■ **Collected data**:
▽

(* ===== verification/ResolveState.v ===== *)
(** * Resolving the state of a room with another one

    [resolve_state] of [src/service/rooms/event_handler/resolve_state.rs] is state resolution
    on the maps from type and state key to event that the stored state of the room and the
    incoming one stand for, with the closures of their auth events; the compressed state it
    returns stands for the resolved map.

    * A room whose topic is contested

    The state of the demonstration room with a topic and an incoming state with another one:
    inputs at which the theorems about states at events apply. *)

From S2P Require Import Prelude Bytes DbMap DbSer DbScan Short ShortProps RoomVersion Event EventAuth AuthDemo DemoText StateRes Resolve StateCompressor CompressorProps.
From S2P Require Import RoomState StateAccessor RoomStateProps RoomStateRefine StateAccessorProps RoomStateDemo AuthChain AuthChainProps IncomingPdu TopoSort CurrentState EventHandler EventHandlerDemo.
From S2P Require Import StateAtEvent.
From S2P Require Timeline.

Local Open Scope Z_scope.

(** ** Maps by type *)

Definition typed (tk : string * string) : TypeStateKey := (event_type_of tk.1, tk.2).
#[export] Instance typed_inj : Inj (=) (=) typed.
Proof.
  intros [ty key] [ty' key'] [= E ->]. apply (f_equal type_name) in E. by rewrite !type_name_event_type_of in E; subst.
Qed.
Definition by_type (M : StateOf) : StateMap := kmap typed M.
Lemma lookup_by_type M tk e : by_type M !! tk = Some e ↔ ∃ ty key, tk = (event_type_of ty, key) ∧ M !! (ty, key) = Some e.
Proof.
  unfold by_type. rewrite lookup_kmap_Some by apply _. split.
  - intros ([ty key] & -> & ?). by exists ty, key.
  - intros (ty & key & -> & ?). by exists (ty, key).
Qed.

Section ids.
Context {DB : Type} `{Store DB}.
Implicit Types (s : Short DB) (M : StateOf) (ids : gmap Z EventId).

(** Keys translated back. *)
Definition names_entry s M (x : Z * EventId) (y : TypeStateKey * EventId) : Prop :=
  y.2 = x.2 ∧ ∃ ty key, y.1 = (event_type_of ty, key) ∧ key_number s ty key x.1 ∧ M !! (ty, key) = Some x.2.
Lemma named_entries_Forall2 s M (l : list (Z * EventId)) :
  short_wf s → (∀ k e, (k, e) ∈ l → ∃ ty key, key_number s ty key k ∧ M !! (ty, key) = Some e) →
  ∃ l', named_entries s l = Ok l' ∧ Forall2 (names_entry s M) l l'.
Proof.
  intros Hw. induction l as [|[k e] l IH]; intros Hl; [by exists []|].
  destruct IH as (l' & E & Hl'); [by intros; apply Hl; right|].
  destruct (Hl k e) as (ty & key & (? & ? & ?) & HM); [by left|].
  exists (((event_type_of ty, key), e) :: l'). split.
  - unfold named_entries in *. rewrite !fmap_cons. cbn [fst snd].
    rewrite (multi_get_statekey s ty key k) by done. cbn [zip_with ignore_err mbind outcome_bind fst snd].
    by rewrite E, !string_of_bytes_of_string.
  - constructor; [|done]. split; [done|]. by exists ty, key.
Qed.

△

■ **Task**:
Filter the data for the string "EventId" and copy every line that has it.

■ **Answer to this problem**:
Implicit Types (s : Short DB) (M : StateOf) (ids : gmap Z EventId).
Definition names_entry s M (x : Z * EventId) (y : TypeStateKey * EventId) : Prop :=
Lemma named_entries_Forall2 s M (l : list (Z * EventId)) :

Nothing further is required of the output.